C’est la… Regardez ces bandes
De buveurs autours des pots ;
On jurerait des guirlandes
De rouges coquelicots.
Point de figures sournoises,
De cafards, surtout pas d’eau.
(Refrain)
On y voit aussi des femmes
Venir avec leurs maris ;
Haut, tout haut, trop haut, ces dames
Les appellent leurs chéris,
Car de l’hymen ces matoises
Savent élargir l’anneau.
(Refrain)
A la table où l’on regarde
Deux vieux soldats s’étaient mis,
Le vin tapant la cocarde
En a fait deux ennemis.
Baisse le fer que tu croises,
On pleure sur le tombeau.
(Refrain)
Très simples dans leurs toilettes,
Mais avec de bien beau yeux,
Voici de gentes grisettes
Que suivent des amoureux.
Sans diamants, sans turquoises,
La jeunesse est leur joyau.
(Refrain)
Pas de prêtre qui dédaigne
De visiter le dit lieu,
Car on voit sur son enseigne
Le fantôme d’un vieux Dieu.
Il est là, bravant les noises,
A cheval sur un tonneau.
(Refrain)
Partons… Vêtus en livrée
De grands seigneurs vont venir.
Et bientôt, l’âme enivrée,
Ils oublieront l’avenir.
Grand, ce vilain que tu toises
Sape en riant ton tréteau.
(Refrain)
Pierre-Jean de BERANGER
Pierre-Jean de Béranger est un des premiers grands auteurs de chansons révolutionnaires de notre pays !… « L’homme-nation » dira de lui Lamartine, tant il sut se faire l’écho dans ses chansons de la voix du peuple.
Véritable star des goguettes qui fleurissaient alors à Paris (vers le milieu du 19ème siècle) il construisit en fait une œuvre véritable et consciente.
En préface à ses œuvres il écrivait : la chanson devait s’élever à la hauteur des impressions de joie ou de tristesse que les triomphes ou les désastres produisaient sur la classe la plus nombreuse.

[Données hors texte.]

Lemma inv_caller_step w rid ch pl cp w' : inv w → caller_step w rid ch pl cp = Some w' → inv w'.
Proof.
  intros Hi H. pose proof H as H'. revert H. unfold caller_step. destruct (calls w !! rid) as [c|] eqn:Hc; [|done]. cbn [mbind option_bind].
  destruct (early (caller c)) eqn:He; [intros _; by eapply inv_submit_step|]. clear H'.
  destruct (v_calls _ Hi rid c Hc) as [Hok _]. unfold call_in in Hok.
  destruct Hok as [Kst Klk Kwr Krc Kq Kea Ksub Kdec Ksn Kack Krep Kpd Kro Kout Kpb].
  destruct (caller c) as [| | | |b| |e|f e|[e|]| |o| |o] eqn:Hk; try done; cbn [early decided acknowledged] in *.
  - destruct (stopped w && locked_by _ _) eqn:El; [done|]. destruct (stopped w && negb (started c)) eqn:Es; [go Hc Hk|]. go Hc Hk.
    destruct (stopped w); [|done]. intros _. cbn in Es. by apply negb_false_iff in Es.
  - destruct (receipt c) as [|e|] eqn:Er; [|go Hc Hk; (destruct e; [done|auto])|go Hc Hk].
    destruct (_ && _) eqn:El; [|done]. destruct (started c) eqn:Est; go Hc Hk.
  - destruct (receipt c) as [|e|] eqn:Er; [done|go Hc Hk; (destruct e; [done|auto])|go Hc Hk].
  - destruct (locked_by _ _) eqn:El; [done|]. destruct (started c) eqn:Est; go Hc Hk.
    + intros _. by destruct (Kst eq_refl).
    + intros Ha. by specialize (Kack Ha).
  - destruct f; [go Hc Hk; by destruct e|]. destruct (locked_by _ _) eqn:El; [done|]. intros [= <-]. eapply inv_on_call; [done..|].
    unfold call_in. rewrite El. split; cbn; try done; auto. naive_solver.
  - destruct (locked_by _ _) eqn:El; [done|]. go Hc Hk; [intros _; split; [by apply Kdec|done]|]. intros o [= <-]. apply dispatch_outcome.
  - go Hc Hk.
  - destruct (reply c) as [r|] eqn:Er.
    + go Hc Hk. intros o [= <-]. apply await_reply_outcome. by apply Kro.
    + destruct (_ || _) eqn:El; [done|]. go Hc Hk. intros o [= <-]. apply dispatch_outcome.
  - destruct (locked_by _ _) eqn:El; [done|]. intros [= <-]. pose proof (inv_returned w rid c Hi Hc) as Hr. rewrite Hk in Hr. by apply Hr.
  - destruct (locked_by _ _) eqn:El; [done|]. intros [= <-]. pose proof (inv_returned w rid c Hi Hc) as Hr. rewrite Hk in Hr. by apply Hr.
Qed.

Lemma inv_caller_drop w rid w' : inv w → caller_drop w rid = Some w' → inv w'.
Proof.
  intros Hi. unfold caller_drop. destruct (calls w !! rid) as [c|] eqn:Hc; [|done]. cbn [mbind option_bind].
  destruct (v_calls _ Hi rid c Hc) as [Hok _]. unfold call_in in Hok.
  assert (Hd : locked_by (writing w) rid = false → (∀ o, caller c ≠ Returned o) →
               inv (on_call w rid (fun c => with_caller (with_slot c false) Abandoned))).
  { intros El Hn. eapply inv_on_call; [done..|]. unfold call_in. rewrite El in *. destruct Hok. split; cbn; try done; auto. naive_solver. }
  destruct Hok as [Kst Klk Kwr Krc Kq Kea Ksub Kdec Ksn Kack Krep Kpd Kro Kout Kpb].
  destruct (caller c) eqn:Hk; try done; try (destruct (locked_by _ _) eqn:El; [done|]; intros [= <-]; by apply Hd). go Hc Hk.
Qed.

(** ** The writer *)

Definition idle_at (x : Writer) (rid : Z) : Prop := ∀ r, r ≠ rid → locked_by x r = false ∧ written_by x r = false.

Lemma inv_writer w rid c f x :
  inv w → calls w !! rid = Some c → idle_at (writing w) rid → idle_at x rid → writing w ≠ WEnded → x ≠ WEnded →
  call_ok (in_queue w rid) (locked_by x rid) (written_by x rid) (is_pending w rid) (is_published w rid) (f c) →
  inv (set_writing (on_call w rid f) x).
Proof.
  intros Hi Hc Hw Hx Hne Hne' Hok. eapply (inv_one w _ rid c (f c)); [done|done| |done| |exact Hok|apply Hi|apply Hi|apply Hi| |apply Hi].
  - cbn. by apply alter_at.
  - intros r Hr. destruct (Hw r Hr) as [E1 E2], (Hx r Hr) as [E3 E4]. split_and!; cbn; first [done|congruence].
  - cbn. rewrite (v_open _ Hi). by split.
Qed.

Lemma inv_writer_quiet w x : inv w → writing w ≠ WEnded → x ≠ WEnded →
  (∀ r, locked_by x r = locked_by (writing w) r ∧ written_by x r = written_by (writing w) r) → inv (set_writing w x).
Proof.
  intros Hi Hw Hx Hf. destruct Hi as [Hc Hk Hq Hp Hr Ho Hcl]. split; try done.
  - intros rid c H. destruct (Hf rid) as [E1 E2]. unfold call_in. cbn. rewrite E1, E2. by apply Hc.
  - intros rid. destruct (Hf rid) as [E1 E2]. cbn. rewrite E1, E2. apply Hk.
  - cbn. rewrite Ho. by split.
Qed.

Lemma idle_idle rid : idle_at WIdle rid.
Proof. by split. Qed.
Lemma locked_idle rid : idle_at (WLocked rid) rid.
Proof. intros r Hr. cbn. by rewrite (proj2 (Z.eqb_neq rid r)) by congruence. Qed.
Lemma begun_idle rid b : idle_at (WBegun rid b) rid.
Proof. intros r Hr. cbn. by rewrite (proj2 (Z.eqb_neq rid r)) by congruence. Qed.
Lemma writing_idle rid b : idle_at (WWriting (Some rid) b) rid.
Proof. intros r Hr. cbn. by rewrite (proj2 (Z.eqb_neq rid r)) by congruence. Qed.

Lemma inv_take_queue w rid rest : inv w → queue w = rid :: rest →
  ∃ c, calls w !! rid = Some c ∧ in_queue w rid = true ∧ rid ∉ rest.
Proof.
  intros Hi Hq. assert (Hin : in_queue w rid = true) by (unfold in_queue; rewrite Hq; apply bool_decide_true; by left).
  destruct (v_known _ Hi rid) as [c Hc]; [by rewrite Hin|]. exists c. split_and!; [done..|].
  pose proof (v_queue _ Hi) as Hn. rewrite Hq in Hn. by apply NoDup_cons in Hn as [? _].
Qed.
Lemma receive_chunk_calls w rid payload a : calls (receive_chunk w rid payload a).1 = calls w.
Proof.
  unfold receive_chunk. destruct (decode_reply_chunk_meta payload 0) as [[[[ts tc] i] n]| |]; [|done..].
  destruct (i =? 0); [|done]. by destruct (refused a).
Qed.

Lemma moves_completed w v rid r : inv v → calls v = calls w → moves w (complete_pending v rid r).
Proof. intros Hi E. eapply moves_trans; [by apply moves_same|]. by apply moves_complete_pending. Qed.

Lemma moves_on_frame shm w hdr payload room m a w' : inv w → on_frame shm w hdr payload room m a = Ok w' → moves w w'.
Proof.
  intros Hi. unfold on_frame. cbn zeta. destruct (bool_decide _ && _).
  { destruct (receive_release _ _ _ _) as [[s r] e]. intros [= <-]. apply moves_same. by destruct e. }
  destruct (is_signal_flag _); [intros [= <-]; apply moves_same; by repeat case_match|].
  destruct (negb _); [intros [= <-]; by apply moves_complete_pending|]. destruct (is_ctrl _); [intros [= <-]; by apply moves_complete_pending|].
  destruct (is_chunked _).
  - destruct (pending w !! _); [|intros [= <-]; by apply moves_same]. pose proof (inv_receive_chunk w (request_id hdr) payload a Hi) as Hi1.
    pose proof (receive_chunk_calls w (request_id hdr) payload a) as E.
    destruct (receive_chunk _ _ _ _) as [w1 [[r|]|e]]; cbn in Hi1, E; intros [= <-]; [by apply moves_completed|by apply moves_same|].
    destruct e as [| | | | |[]| | | |]; by apply moves_completed.
  - intros H. apply bind_ok in H as ([w1 r] & Hd & [= <-]). pose proof (decode_response_calls _ _ _ _ _ _ _ _ Hd) as E.
    apply inv_decode_response in Hd as [Hi1 _]; [|done]. destruct (unreadable r); by apply moves_completed.
Qed.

Le vin et l’amour ne pouvaient guère plus que fournir des cadres pour les idées qui préoccupaient le peuple… Ces « vendanges » en sont une parfaite illustration.
LES VENDANGES
BACH
Pourquoi les chansons qui parlent du vin – ici du pinard – échapperaient-elles à l’idéologie dominante ? On est ici dans l’état d’esprit franchouillard qui accompagne les va-t-en-guerre, les généraux toujours triomphants à la veille des batailles, les folliculaires toujours prêts à séduire les puissants…
Ah ! le pinard ! On sait aujourd’hui le rôle qu’il a joué dans le cours de la guerre 14 / 18 : amener les hommes à accepter l’inaccepteble.
« Vive le pinard » a été créé par Bach (interprète de La caissière du grand café, La Madelon) vers 1916 sur des paroles de Louis Bousquet et une musique de Georges Picquet pour servir de chanson de route au 140ème de ligne… Pas d’autres commentaires !
[audio:http://www.actechanson.fr/wp-content/upload/Les-Charlots-Vive-le-pinard.mp3|titles=Les Charlots – Vive le pinard]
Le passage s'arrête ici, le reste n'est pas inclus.